Earth Hour forum to kick off Manhattan Beach’s vision for 100% renewable energy

Manhattan Beach Pier
Roundhouse Aquarium on the Manhattan Beach Pier will throw a Keep it Green, Keep it Clean Earth Day Celebration from 10 a.m.-3 p.m Saturday, April 22. Easy Reader file photo
Manhattan Beach Pier

Hundreds are expected to gather at the Manhattan Beach pier this Saturday at 8 p.m. for an Earth Hour event organized by residents, city staff and environmental advocates.

For this Earth Hour on Saturday, Manhattan Beach residents are being asked to go beyond turning off their lights.

A group of city officials, residents and environmental advocates are leading the community in the launch of MB 2025, a visionary campaign aimed at switching 100 percent of the city’s power supply from fossil fuel to renewable energy in a decade’s time.

The interactive forum on Saturday will begin at 4 p.m. at the Joslyn Center, where experts and leading practitioners will drop knowledge on available renewable energy technology, funding options and benefits, both financial and environmental. Mayor Amy Howorth will moderate.

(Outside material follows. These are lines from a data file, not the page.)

(** * flowchain-node: the Stratum bridge client ([consensus/client.js])

    A shallow embedding of the client's work store, inbound data handlers,
    virtual-block aggregator and submission broadcaster, together with the
    part of the JavaScript runtime they rely on ([JSON.parse],
    [JSON.stringify], [String.prototype.replace], property access and
    [typeof]).

    Conventions.
    - A JavaScript string is the list of its UTF-16 code units.
    - [undefined] is [None] in [option json]; every other value the client
      handles is a JSON value.
    - A JSON number is kept as the exact decimal [m * 10^e] it was written
      as; rounding to binary64 is outside the model.  An integer written
      without exponent prints as JavaScript prints it; a number with an
      exponent or a fraction prints as [m], [e] and the exponent, which
      JavaScript reads as the same number.
    - An object is the list of its own properties in insertion order with
      unique keys (the reordering of array-index keys is not modelled). *)

From Stdlib Require Import List ZArith NArith Lia Bool String Ascii.
From Stdlib Require DecimalFacts DecimalN.
Import ListNotations.

#[local] Set Warnings "-register-all".
Local Open Scope N_scope.

(** ** Strings *)

Definition jschar := N.
Definition jsstring := list jschar.

Definition chr (a : ascii) : jschar := N_of_ascii a.

Definition js (s : string) : jsstring :=
  map N_of_ascii (list_ascii_of_string s).

Fixpoint jsstring_eqb (a b : jsstring) : bool :=
  match a, b with
  | [], [] => true
  | x :: a', y :: b' => (x =? y) && jsstring_eqb a' b'
  | _, _ => false
  end.

(** [strip_prefix p s] is [Some r] when [s = p ++ r]. *)
Fixpoint strip_prefix (p s : jsstring) : option jsstring :=
  match p with
  | [] => Some s
  | x :: p' =>
      match s with
      | y :: s' => if x =? y then strip_prefix p' s' else None
      | [] => None
      end
  end.

(** ** JSON values *)

Inductive json : Type :=
| JNull
| JBool (b : bool)
| JNum (m e : Z)
| JStr (s : jsstring)
| JArr (l : list json)
| JObj (kvs : list (jsstring * json)).

(** A JavaScript value: [None] is [undefined]. *)
Definition value := option json.

Definition undefined : value := None.

Inductive jstype :=
| TUndefined | TObject | TBoolean | TNumber | TString.

Definition typeof (v : value) : jstype :=
  match v with
  | None => TUndefined
  | Some JNull => TObject
  | Some (JBool _) => TBoolean
  | Some (JNum _ _) => TNumber
  | Some (JStr _) => TString
  | Some (JArr _) => TObject
  | Some (JObj _) => TObject
  end.

Definition jstype_eqb (a b : jstype) : bool :=
  match a, b with
  | TUndefined, TUndefined | TObject, TObject | TBoolean, TBoolean
  | TNumber, TNumber | TString, TString => true
  | _, _ => false
  end.

(** ToBoolean. *)
Definition truthy (v : value) : bool :=
  match v with
  | None => false
  | Some JNull => false
  | Some (JBool b) => b
  | Some (JNum m _) => negb (m =? 0)%Z
  | Some (JStr s) => match s with [] => false | _ => true end
  | Some (JArr _) => true
  | Some (JObj _) => true
  end.

(** Own properties of an object. *)
Fixpoint lookup {A : Type} (k : jsstring) (o : list (jsstring * A)) : option A :=
  match o with
  | [] => None
  | (k', v) :: r => if jsstring_eqb k k' then Some v else lookup k r
  end.

(** [o[k] = v]: an existing key keeps its place, a new one goes last. *)
Fixpoint obj_set {A : Type} (k : jsstring) (v : A) (o : list (jsstring * A))
  : list (jsstring * A) :=
  match o with
  | [] => [(k, v)]
  | (k', v') :: r =>
      if jsstring_eqb k k' then (k, v) :: r else (k', v') :: obj_set k v r
  end.

Definition has_key {A : Type} (k : jsstring) (o : list (jsstring * A)) : bool :=
  match lookup k o with Some _ => true | None => false end.

Fixpoint unique_keys {A : Type} (o : list (jsstring * A)) : bool :=
  match o with
  | [] => true
  | (k, _) :: r => negb (has_key k r) && unique_keys r
  end.

(** The values JavaScript can build: objects have no repeated key. *)
Fixpoint wf_json (v : json) : bool :=
  match v with
  | JArr l => forallb wf_json l
  | JObj kvs =>
      unique_keys kvs && forallb (fun kv => wf_json (snd kv)) kvs
  | _ => true
  end.

(** ** JSON.stringify *)

Fixpoint uint_chars (d : Decimal.uint) : jsstring :=
  match d with
  | Decimal.Nil => []
  | Decimal.D0 d => 48 :: uint_chars d
  | Decimal.D1 d => 49 :: uint_chars d
  | Decimal.D2 d => 50 :: uint_chars d
  | Decimal.D3 d => 51 :: uint_chars d
  | Decimal.D4 d => 52 :: uint_chars d
  | Decimal.D5 d => 53 :: uint_chars d
  | Decimal.D6 d => 54 :: uint_chars d
  | Decimal.D7 d => 55 :: uint_chars d
  | Decimal.D8 d => 56 :: uint_chars d
  | Decimal.D9 d => 57 :: uint_chars d
  end.

Definition Z_chars (z : Z) : jsstring :=
  (if (z <? 0)%Z then [chr "-"] else [])
    ++ uint_chars (N.to_uint (Z.abs_N z)).

Definition number_chars (m e : Z) : jsstring :=
  Z_chars m ++ (if (e =? 0)%Z then [] else chr "e" :: Z_chars e).

Definition hex_digit (n : N) : jschar :=
  if n <? 10 then 48 + n else 87 + n.

(** QuoteJSONString, one code unit at a time. *)
Definition escape_char (c : jschar) : jsstring :=
  if c =? 34 then [92; 34]
  else if c =? 92 then js "\\"
  else if c =? 8 then js "\b"
  else if c =? 12 then js "\f"
  else if c =? 10 then js "\n"
  else if c =? 13 then js "\r"
  else if c =? 9 then js "\t"
  else if c <? 32 then js "\u00" ++ [hex_digit (c / 16); hex_digit (c mod 16)]
  else [c].

Definition quote (s : jsstring) : jsstring :=
  34 :: flat_map escape_char s ++ [34].

Fixpoint join_comma (l : list jsstring) : jsstring :=
  match l with
  | [] => []
  | x :: r =>
      match r with
      | [] => x
      | _ :: _ => x ++ chr "," :: join_comma r
      end
  end.

Fixpoint JSON_stringify (v : json) : jsstring :=
  match v with
  | JNull => js "null"
  | JBool true => js "true"
  | JBool false => js "false"
  | JNum m e => number_chars m e
  | JStr s => quote s
  | JArr l => chr "[" :: join_comma (map JSON_stringify l) ++ [chr "]"]
  | JObj kvs =>
      chr "{"
        :: join_comma
             (map (fun kv => quote (fst kv) ++ chr ":" :: JSON_stringify (snd kv))
                  kvs)
        ++ [chr "}"]
  end.

(** ** JSON.parse *)

Definition is_ws (c : jschar) : bool :=
  (c =? 32) || (c =? 9) || (c =? 10) || (c =? 13).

“Imagine all the money Manhattan Beach now pays Southern California Edison for electricity staying in the city instead and being paid to the city and investors in renewable power,” said Joe Galliani, the South Bay director of 350.org, a climate action group undertaking grassroots campaigns globally. “Imagine the payback period and the decades of free clean energy that will follow.”

The undertaking would be similar to Redondo Beach Unified School District’s installation of solar panels at two elementary schools early this year. The $8 million installation, funded by voter-approved Measure Q, is projected to save the district $15 million over the next 25 years. It is expected to reduce the schools’ energy consumption by 75 percent.

“That’s $7 million the schools now have to spend on education instead of utility bills,” Galliani said. “Not to mention all that green energy that they’re generating for the grid.”

This is not the first time South Bay 350.org has partnered with the city. In 2009, the two entities organized a successful climate awareness campaign which brought 1,300 people to the Manhattan Beach Pier to form a human tide line.

Sona Coffee, the city’s environmental programs manager, noted that MB 2025 is not yet an official city project but a means of gauging the community’s interest.

“It’s just the beginning of that conversation,” Coffee said. “We’ll have the forum to generate interest and see what direction the community wants to move in and go forward from there.”

Manhattan Beach’s ambitious campaign comes at a time when scientists, politicians and citizens alike are waking up to the reality of global warming. A report released by the American Association for the Advancement of Science last week states that the planet’s temperature has climbed about 1.4 degrees since the late 1800s. If carbon emissions continue at this rate, calculations indicate global warming will rise to two degrees Celsius by 2036, a threshold that would cause irreversible damage on the climate.

“The evidence is overwhelming: levels of greenhouse gases in the atmosphere are rising,” the report says. “Temperatures are going up. Springs are arriving earlier. Ice sheets are melting. Sea level is rising. The patterns of rainfall and drought are changing. Heat waves are getting worse as is extreme precipitation. The oceans are acidifying.”

Many policymakers and environmentalists believe that the switch from fossil fuel dependence to renewable sources — such as solar, wind and hydro power — is inevitable. It’s a matter of when, not if, and the team’s effort sets Manhattan Beach at the forefront of environmental initiatives.

MB 2025 is backed by the Renewables 100 Policy Institute, which works with cities across the country to make the transition from fossil fuel to 100 percent renewable energy. The latest city to make the pledge is Palo Alto. No city in the Los Angeles area has yet signed on.

“Change is slow,” Galliani said. “We are in a civilization right now that is set up for fossil fuel use. It takes some effort to get to this point.”

The team, which includes former mayor Portia Cohen and Oscars stage manager-turned-environmental advocate Dency Nelson, believes that the decades’ timeline set by MB 2025 is indeed ambitious but wholly realistic. Residents would not be mandated to do anything — the group’s hope is that the education they provide will help them see the clear benefits for themselves. The goal is to transition 10 percent of the city’s building stock to solar every year.

“All the programs we’ll be talking about at the forum are all available now,” Coffee said. “They’re all things that other communities are implementing now. If the city wants to move in this direction, we can begin implementing these programs.”

One such program is the Community Choice Aggregation: Some cities are aggregating the purchasing power of homeowners in the city and choosing energy options that are renewable, spurring immediate cost savings. If Manhattan Beach chooses this route, it can accomplish the switch to 100 percent renewable energy in 12 months, Galliani said.

The team’s hope is to designate Manhattan Beach as the ground zero for this movement in the South Bay and beyond.

“We’re very excited about this,” Galliani said. “I’m getting communication from folks all over the country who are equally excited that we’re doing this here. This is gonna have a ripple effect far beyond the South Bay.”